An ambulance was called and it arrived shortly after. By the time they got to nearby Terrebonne General Medical Center, he had died.

Polo said it was a tough loss for the family and Terrebonne Parish, but he knows his father is in a better place.

"It was my Dad's time. God makes no mistakes. Everything happens for a reason," Polo said. "I'm so thankful for the good times and the bad times that we had. If people thought he was an All-American blue chip football player, he was an MVP Father."

Suzanne said her husband's death was "totally unexpected" because he was physically fit and never complained about anything. Since his death, she said Polo and other members of the family and community have helped her raise Johnny III.

"I'm lucky to have a close-knit village to help me raise such a fine young man," Suzanne said. "He's already exceeded what probably most people ever thought he couldn't do and it's all about the grace of God and the love of family. It helps that he has a wonderful angel watching over him in his father."

Johnny III said he got to hear his father's voice for the first time last year while watching old family moments on video tape.

"Hearing his voice for the first time was like a dream come true to me," Johnny III said with tears in his eyes. "My first time hearing him was on my birthday. They recorded the day of me being born. It just means so much to be able to hear that."

The last time Terrebonne's football team made it to the state championship game was in 1983, when Johnny Jr. helped lead the Tigers to a state runner-up finish in the Mercedes-Benz Superdome in New Orleans. Terrebonne lost to Neville High, 40-14, in the Class 4A state finals that year.

As a current senior, Johnny III said it is his goal to help the Tigers get back there this season and finish what his father's Terrebonne team couldn't do — which is win a state championship.

"That was something I always thought about when I was younger," Johnny III said. "I knew I was going to come to Terrebonne and was going to end up playing football as a senior here. I always wanted to tell everybody that if my father and brother couldn't do it, then I could get a chance."

Terrebonne head football coach Gary Hill said Johnny III (6-foot, 260-pounds) is an important leader for the Tigers.

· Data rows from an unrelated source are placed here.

(** * GrokDB: a shallow embedding of [src/index.ts]

    The development follows the TypeScript class [GrokDB]: the
    constructor, the per-column value codec ([processValue],
    [unprocessValue]), the query builder and the operations on rows
    ([insert], [find], [findOne], [update], [delete]), the schema
    registry ([createTable], [alterTable], [dropColumn], [getSchema],
    [setValidator]), [transaction], and the migration runner
    ([createMigration], [migrate]).

    What the class calls into is modelled next to it:
    - [JSON.parse] and [JSON.stringify] (the ECMAScript built-ins) by a
      reference implementation over integers, byte strings, arrays and
      objects;
    - the members a plain object inherits from [Object.prototype], which
      the operator [in] sees;
    - [CryptoJS.AES] by the interface [CryptoJS] (two operations and the
      round-trip law of a symmetric cipher);
    - [better-sqlite3] by the interface [Database] (statement execution
      on an abstract engine state);
    - a [zod] schema by the two predicates the class calls on it;
    - [EventEmitter] by the listeners of an instance, each taken by
      whether it raises;
    - [fs], [path] and the module loader by the calls the class makes on
      them. *)

From Stdlib Require Import String Ascii List ZArith Bool Lia.
From Stdlib Require Import DecimalString DecimalN DecimalFacts.
From stdpp Require Import base option list strings gmap sorting.

Open Scope string_scope.
Set Warnings "-register-all".

(** ** JavaScript values *)

(** The values that flow through the class: column values, rows, event
    payloads.  Numbers are integers and strings are byte strings; an
    object is its list of own properties in insertion order (the place
    JavaScript gives to integer-like keys is not modelled).  A function
    is known by its name: the class meets functions as the members a
    row inherits from [Object.prototype]. *)
Inductive any : Type :=
| VUndefined
| VNull
| VBool (b : bool)
| VNum (n : Z)
| VStr (s : string)
| VArr (l : list any)
| VObj (l : list (string * any))
| VFunction (name : string).

(** [Record<string, any>]: rows, payloads and where-maps. *)
Abbreviation Row := (list (string * any)).

(** Exceptions that can cross the class, by where they are raised: the
    class itself ([Error]), [JSON.parse], the cipher, the validator, the
    engine, the evaluation of a name nothing binds ([ReferenceError])
    and a listener of an event, with the value it throws. *)
Inductive error : Type :=
| Error (message : string)
| SyntaxError
| MalformedUtf8
| ZodError (payload : Row)
| SqliteError (message : string)
| ReferenceError (message : string)
| ListenerError (thrown : any).

(** The outcome of a call: a returned value or a raised exception. *)
Inductive res (A : Type) : Type :=
| Ok (a : A)
| Throw (e : error).
Arguments Ok {A} a.
Arguments Throw {A} e.

(** [typeof v === 'string'] *)
Definition is_string (v : any) : bool :=
  match v with VStr _ => true | _ => false end.

(** [v === null] *)
Definition is_null (v : any) : bool :=
  match v with VNull => true | _ => false end.

(** ** Objects as property lists *)

(** [o[key]] on the own properties of [o]; [None] when [key] is no own
    property. *)
Fixpoint obj_get (key : string) (o : Row) : option any :=
  match o with
  | [] => None
  | (k, v) :: rest => if String.eqb k key then Some v else obj_get key rest
  end.

(** [o[key] = v]: an existing property keeps its place, a new one is
    appended. *)
Fixpoint obj_set (key : string) (v : any) (o : Row) : Row :=
  match o with
  | [] => [(key, v)]
  | (k, x) :: rest =>
      if String.eqb k key then (k, v) :: rest else (k, x) :: obj_set key v rest
  end.

(** The functions every plain object inherits from [Object.prototype],
    by key, each with its [name]. *)
Definition prototype_functions : list (string * string) :=
  [("constructor", "Object");
   ("__defineGetter__", "__defineGetter__");
   ("__defineSetter__", "__defineSetter__");
   ("hasOwnProperty", "hasOwnProperty");
   ("__lookupGetter__", "__lookupGetter__");
   ("__lookupSetter__", "__lookupSetter__");
   ("isPrototypeOf", "isPrototypeOf");
   ("propertyIsEnumerable", "propertyIsEnumerable");
   ("toString", "toString");
   ("valueOf", "valueOf");
   ("toLocaleString", "toLocaleString")].

(** What a plain object (an object literal, a spread copy, a row of the
    engine) inherits under [key]: one of the functions above, or under
    [__proto__] the prototype itself, an object without enumerable
    properties. *)
Definition inherited (key : string) : option any :=
  if String.eqb key "__proto__" then Some (VObj [])
  else
    (fix lookup (members : list (string * string)) : option any :=
       match members with
       | [] => None
       | (k, name) :: rest =>
           if String.eqb k key then Some (VFunction name) else lookup rest
       end) prototype_functions.

(** [key in o ? o[key] : nothing] on a plain object: an own property
    first, an inherited member otherwise. *)
Definition obj_read (key : string) (o : Row) : option any :=
  match obj_get key o with
  | Some v => Some v
  | None => inherited key
  end.

(** [o[key] = v] on a plain object [o] that has [key] ([key in o]): an
    own property is replaced; an inherited function is shadowed by a new
    own property; under an inherited [__proto__] the assignment reaches
    the setter of [Object.prototype], which ignores a value that is no
    object and changes nothing when given the prototype [o] already
    has.  The class assigns nothing else there (lemma
    [proto_assignment] below). *)
Definition obj_assign (key : string) (v : any) (o : Row) : Row :=
  match obj_get key o with
  | Some _ => obj_set key v o
  | None => if String.eqb key "__proto__" then o else obj_set key v o
  end.

(** [Object.keys(o)] and [Object.values(o)] *)
Definition obj_keys (o : Row) : list string := map fst o.
Definition obj_values (o : Row) : list any := map snd o.

(** [xs.join(sep)] *)
Fixpoint join (sep : string) (xs : list string) : string :=
  match xs with
  | [] => ""
  | [x] => x
  | x :: rest => x +:+ sep +:+ join sep rest
  end.

(** [s] with the prefix [p] removed, when it starts with [p]. *)
Fixpoint strip_prefix (p s : string) : option string :=
  match p, s with
  | "", _ => Some s
  | String a p', String b s' => if Ascii.eqb a b then strip_prefix p' s' else None
  | String _ _, "" => None
  end.

(** ** The JSON built-ins *)

Module JSON.

Definition dquote : ascii := "034"%char.
Definition backslash : ascii := "092"%char.

(** *** Numbers *)

Definition is_digit (c : ascii) : bool :=
  let n := nat_of_ascii c in (48 <=? n)%nat && (n <=? 57)%nat.

Definition digits_of_N (n : N) : string :=
  NilEmpty.string_of_uint (N.to_uint n).

(** The decimal text of an integer, as [String(n)] gives it. *)
Definition number_to_string (n : Z) : string :=
  match n with
  | Z0 => "0"
  | Zpos p => digits_of_N (Npos p)
  | Zneg p => String "-" (digits_of_N (Npos p))
  end.

(** The longest prefix of digits, and what follows it. *)
Fixpoint span_digits (s : string) : string * string :=
  match s with
  | String c r =>
      if is_digit c then let '(ds, r') := span_digits r in (String c ds, r')
      else ("", s)
  | "" => ("", "")
  end.

(** A digit sequence denotes a number unless it is empty or has a
    leading zero. *)
Definition N_of_digits (ds : string) : option N :=
  match ds with
  | "" => None
  | String "0" (String _ _) => None
  | _ => N.of_uint <$> NilEmpty.uint_of_string ds
  end.

(** *** Strings *)

Definition hex_digit (n : N) : ascii :=
  ascii_of_N (if (n <? 10)%N then 48 + n else 87 + n).

Definition hex_value (c : ascii) : option N :=
  let n := N_of_ascii c in
  if (48 <=? n)%N && (n <=? 57)%N then Some (n - 48)%N
  else if (97 <=? n)%N && (n <=? 102)%N then Some (n - 87)%N
  else if (65 <=? n)%N && (n <=? 70)%N then Some (n - 55)%N
  else None.

Definition is_control (c : ascii) : bool := (N_of_ascii c <? 32)%N.

(** The text [JSON.stringify] writes for one character of a string. *)
Definition escape_char (c : ascii) : string :=
  if Ascii.eqb c dquote then String backslash (String dquote "")
  else if Ascii.eqb c backslash then String backslash (String backslash "")
  else if Ascii.eqb c "008" then String backslash "b"
  else if Ascii.eqb c "009" then String backslash "t"
  else if Ascii.eqb c "010" then String backslash "n"
  else if Ascii.eqb c "012" then String backslash "f"
  else if Ascii.eqb c "013" then String backslash "r"
  else if is_control c then
    String backslash
      (String "u" (String "0" (String "0"
        (String (hex_digit (N_of_ascii c / 16))
          (String (hex_digit (N_of_ascii c mod 16)) "")))))
  else String c "".

Fixpoint escape (s : string) : string :=
  match s with
  | "" => ""
  | String c r => escape_char c +:+ escape r
  end.

Definition quote (s : string) : string :=
  String dquote (escape s +:+ String dquote "").

(** What a one-letter escape stands for. *)
Definition unescape (e : ascii) : option ascii :=
  if Ascii.eqb e dquote then Some dquote
  else if Ascii.eqb e backslash then Some backslash
  else if Ascii.eqb e "/" then Some "/"%char
  else if Ascii.eqb e "b" then Some "008"%char
  else if Ascii.eqb e "t" then Some "009"%char
  else if Ascii.eqb e "n" then Some "010"%char
  else if Ascii.eqb e "f" then Some "012"%char
  else if Ascii.eqb e "r" then Some "013"%char
  else None.

(** A four-digit code-unit escape; code units above 255 are outside the
    byte strings of the model. *)
Definition unescape_u (h1 h2 h3 h4 : ascii) : option ascii :=
  a ← hex_value h1; b ← hex_value h2; c ← hex_value h3; d ← hex_value h4;
  let n := (((a * 16 + b) * 16 + c) * 16 + d)%N in
  if (n <? 256)%N then Some (ascii_of_N n) else None.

Despite battling a broken bone in his hand, Hill said Johnny III has continued to work hard to lead his team this season. He is receiving interest from several college teams.

"Anytime you have a senior that plays on the offensive and defensive line with his ability is great for the team," Hill said. "All football games involve winning in the trenches. His leadership and what he brings to us in the weight room and on the field is such an asset to have."

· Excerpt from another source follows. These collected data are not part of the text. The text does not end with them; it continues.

(** C8, as stated, fails in two ways.  For categories that share a name,
    the entry of the name is the one of the category that comes last.  And
    on doubles the final score depends on the order in which the
    categories are summed: grades 9.5 (weight 25), 7, 7, 9 (weight 35) and
    5.5, 7.5, 10 (weight 40) give 8.125 in one order and
    8.125000000000002 in another. *)
Lemma C8_counterexample :
  ~ (forall grades cats cats',
        Permutation cats cats' ->
        forall s d s' d',
          calculate_average_v3 grades cats = Ok (s, d) ->
          calculate_average_v3 grades cats' = Ok (s', d') ->
          s = s' /\ (forall n v, In (n, v) d <-> In (n, v) d'))
  /\ ~ (forall grades cats cats',
          Permutation cats cats' ->
          forall s d s' d',
            Double.calculate_average_v3 grades cats = Ok (s, d) ->
            Double.calculate_average_v3 grades cats' = Ok (s', d') ->
            s = s').
Proof.
  split.
  - intros H.
    assert (E1 : calculate_average_v3 [Scenario.rec 8 1] [Quiz1; Quiz2] =
                 Ok (of_Z 8, [("Quiz"%string, None)])) by by_evaluation.
    assert (E2 : calculate_average_v3 [Scenario.rec 8 1] [Quiz2; Quiz1] =
                 Ok (of_Z 8, [("Quiz"%string, Some (of_Z 8))]))
      by by_evaluation.
    destruct (H _ _ _ (perm_swap Quiz2 Quiz1 []) _ _ _ _ E1 E2) as [_ P].
    destruct (proj1 (P "Quiz"%string None)) as [X|[]]; [now left|].
    discriminate.
  - intros H.
    set (r1 := Double.calculate_average_v3 Double.grades_ABC
                 [Double.A; Double.B; Double.C]).
    set (r2 := Double.calculate_average_v3 Double.grades_ABC
                 [Double.A; Double.C; Double.B]).
    assert (E1 : r1 = Ok (Double.score_of r1, Double.mapping_of r1))
      by (vm_compute; reflexivity).
    assert (E2 : r2 = Ok (Double.score_of r2, Double.mapping_of r2))
      by (vm_compute; reflexivity).
    pose proof (H _ _ _ (perm_skip Double.A (perm_swap Double.C Double.B []))
                  _ _ _ _ E1 E2) as S.
    apply (f_equal (fun x => PrimFloat.ltb x (Double.score_of r2))) in S.
    vm_compute in S. discriminate.
Qed.

(** C8, amended.  When the names of the categories are pairwise distinct,
    reordering the categories gives a mapping with the same name-to-value
    pairs, listed in the order of the categories: each name with the mean
    of the category's non-null grades, or the no-data marker.  This holds
    on exact numbers and on doubles alike; the final score is left out. *)
Theorem C8_order_of_categories (cats cats' : list GradingCategory) :
  Permutation cats cats' ->
  NoDup (map name cats) ->
  (forall grades,
      exists s s' d d',
        calculate_average_v3 grades cats = Ok (s, d)
        /\ calculate_average_v3 grades cats' = Ok (s', d')
        /\ Permutation d d'
        /\ d = map (fun c => (name c, subset_average c grades)) cats
        /\ d' = map (fun c => (name c, subset_average c grades)) cats')
  /\ (forall grades,
      exists s s' d d',
        Double.calculate_average_v3 grades cats = Ok (s, d)
        /\ Double.calculate_average_v3 grades cats' = Ok (s', d')
        /\ Permutation d d'
        /\ d = map (fun c => (name c, Double.category_average grades c))
                 cats
        /\ d' = map (fun c => (name c, Double.category_average grades c))
                  cats').
Proof.
  intros P N.
  assert (N' : NoDup (map name cats')).
  { eapply Permutation_NoDup; [|exact N]. now apply Permutation_map. }
  split; intros grades.
  - exists (final_of grades cats), (final_of grades cats'),
      (averages_of grades cats), (averages_of grades cats').
    rewrite !calculate_average_v3_eq.
    rewrite !averages_of_distinct_spec by assumption.
    repeat split. now apply Permutation_map.
  - destruct (double_outcome grades cats N) as (s & E).
    destruct (double_outcome grades cats' N') as (s' & E').
    exists s, s'. do 2 eexists.
    split; [exact E|]. split; [exact E'|].
    split; [now apply Permutation_map|now split].
Qed.

Lemma C8_witness :
  (forall grades,
      exists s s' d d',
        calculate_average_v3 grades Scenario.categories = Ok (s, d)
        /\ calculate_average_v3 grades (rev Scenario.categories)
           = Ok (s', d')
        /\ Permutation d d'
        /\ d = map (fun c => (name c, subset_average c grades))
                 Scenario.categories
        /\ d' = map (fun c => (name c, subset_average c grades))
                  (rev Scenario.categories))
  /\ (forall grades,
      exists s s' d d',
        Double.calculate_average_v3 grades Scenario.categories = Ok (s, d)
        /\ Double.calculate_average_v3 grades (rev Scenario.categories)
           = Ok (s', d')
        /\ Permutation d d'
        /\ d = map (fun c => (name c, Double.category_average grades c))
                 Scenario.categories
        /\ d' = map (fun c => (name c, Double.category_average grades c))
                  (rev Scenario.categories)).
Proof.
  apply (C8_order_of_categories Scenario.categories
           (rev Scenario.categories)).
  - apply Permutation_rev.
  - repeat constructor; cbn; intuition discriminate.
Defined.

Lemma same_ids_and_names (cats cats' : list GradingCategory) :
  map id cats = map id cats' ->
  map name cats = map name cats' ->
  Forall2 (fun c c' => id c = id c' /\ name c = name c') cats cats'.
Proof.
  revert cats'. induction cats as [|c cats IH]; intros [|c' cats'];
    cbn; try discriminate; [constructor|].
  intros [= I Is] [= N Ns]. constructor; [now split|now apply IH].
Qed.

Polo said it was tough seeing his younger brother grow up without his father. He said it makes him proud to see Johnny III not only continue his father's legacy but create one of his own.

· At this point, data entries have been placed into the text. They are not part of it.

(** A key that the leaf holds is not inserted again. *)
Lemma Leaf_Insert_dup (n : BPlusTreePage.t) (key value i : Z) :
  0 ≤ i → i < BPlusTreePage.size_ n → BPlusTreeLeafPage.KeyAt n i = key →
  BPlusTreeLeafPage.Insert key value n = (false, n).
Proof.
  intros Hi0 Hi1 Heq. unfold BPlusTreeLeafPage.Insert.
  rewrite bool_decide_eq_false_2; [done|].
  rewrite Leaf_Search_absent. intros Habs. by apply (Habs i).
Qed.

(** A new key goes to its place in the order of the keys. *)
Lemma Leaf_Insert_new (n n' : BPlusTreePage.t) (key value : Z) :
  0 ≤ BPlusTreePage.size_ n → leaf_sorted n →
  BPlusTreeLeafPage.Insert key value n = (true, n') →
  ∃ pos, 0 ≤ pos ∧ pos ≤ BPlusTreePage.size_ n ∧
    n' = BPlusTreePage.IncreaseSize 1 (BPlusTreePage.SetArray (BPlusTreePage.array_ n') n) ∧
    (∀ i, 0 ≤ i → i < pos → BPlusTreeLeafPage.KeyAt n i < key) ∧
    (∀ i, pos ≤ i → i < BPlusTreePage.size_ n → key < BPlusTreeLeafPage.KeyAt n i) ∧
    (∀ i, 0 ≤ i → i ≤ BPlusTreePage.size_ n →
          slot (BPlusTreePage.array_ n') i =
            if decide (i < pos) then slot (BPlusTreePage.array_ n) i
            else if decide (i = pos) then (key, value)
            else slot (BPlusTreePage.array_ n) (i - 1)).
Proof.
  intros Hsz Hsorted. unfold BPlusTreeLeafPage.Insert.
  destruct (bool_decide _) eqn:Hs; [|done].
  apply bool_decide_eq_true in Hs. rewrite Leaf_Search_absent in Hs.
  set (es := live (BPlusTreePage.size_ n) (BPlusTreePage.array_ n)).
  assert (Hlen : length es = Z.to_nat (BPlusTreePage.size_ n)) by apply length_live.
  assert (Hes : ∀ i, 0 ≤ i → i < BPlusTreePage.size_ n →
                     slot es i = slot (BPlusTreePage.array_ n) i) by (intros; by apply slot_live).
  destruct (list_find _ es) as [[p e]|] eqn:Hf; intros [= <-].
  - apply list_find_Some in Hf as (Hp & Hgt & Hbefore).
    apply comparator_1 in Hgt.
    assert (Hplt : (p < length es)%nat) by (by eapply lookup_lt_Some).
    assert (Hpe : slot (BPlusTreePage.array_ n) (Z.of_nat p) = e).
    { rewrite <- Hes by lia. apply slot_lookup; [lia|]. by rewrite Nat2Z.id. }
    exists (Z.of_nat p). split_and!; [lia|lia|done| | |].
    + intros i Hi0 Hi1.
      assert (Hl : es !! Z.to_nat i = Some (slot (BPlusTreePage.array_ n) i))
        by (apply lookup_live; lia).
      specialize (Hbefore _ _ Hl ltac:(lia)). rewrite comparator_1 in Hbefore.
      specialize (Hs i Hi0 ltac:(lia)).
      unfold BPlusTreeLeafPage.KeyAt in *. lia.
    + intros i Hi0 Hi1. destruct (decide (i = Z.of_nat p)) as [->|Hne].
      * unfold BPlusTreeLeafPage.KeyAt. rewrite Hpe. lia.
      * specialize (Hsorted (Z.of_nat p) i ltac:(lia) ltac:(lia) Hi1).
        unfold BPlusTreeLeafPage.KeyAt in *. rewrite Hpe in Hsorted. lia.
    + intros i Hi0 Hi1. simpl. rewrite slot_insert_at by lia.
      repeat destruct (decide _); try done; try lia; apply Hes; lia.
  - apply list_find_None in Hf. rewrite Forall_forall in Hf.
    exists (BPlusTreePage.size_ n). split_and!; [lia|lia|done| |lia|].
    + intros i Hi0 Hi1.
      assert (Hin : slot (BPlusTreePage.array_ n) i ∈ es)
        by (apply elem_of_live; exists i; split; [lia|done]).
      apply Hf in Hin. rewrite comparator_1 in Hin.
      specialize (Hs i Hi0 Hi1). unfold BPlusTreeLeafPage.KeyAt in *. lia.
    + intros i Hi0 Hi1. simpl. rewrite slot_insert_at by lia. rewrite Hlen.
      repeat destruct (decide _); try done; try lia. apply Hes; lia.
Qed.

"Johnny has done a great job with the adversity he has been faced with. He did the best he could do, and he's reaping the benefits this season in his senior year," Polo said. "He is on the verge of doing special things this year with his team. I'm thankful that I'm here for him. He's paving his own way and learning things as he goes."

Suzanne said she believes this year's Tigers have a chance to go far. They return most of their players from last year's 7-4 team, and she said the current Tigers remind her of the 1983 Terrebonne team that made it to the Superdome.

"I feel that same energy that we had back then," Suzanne said. "It puts a little smile on my face and I look up to the heavens and say 'I see you Johnny.' It's his baby boy's senior year playing football and he's going to help him go out with a bang. I think they are going to go all the way. I'm really happy for Trez and his teammates. I'm looking forward to seeing all the experiences with him this year so that he can leave out with a smile on his face."

And Johnny III said he wants the entire community to come and watch the Tigers' play.

"We hope everybody comes out and support us this year because we are really going to take it far and we will need that extra push to make it to the Dome," Johnny III said. "It's going to help out a lot."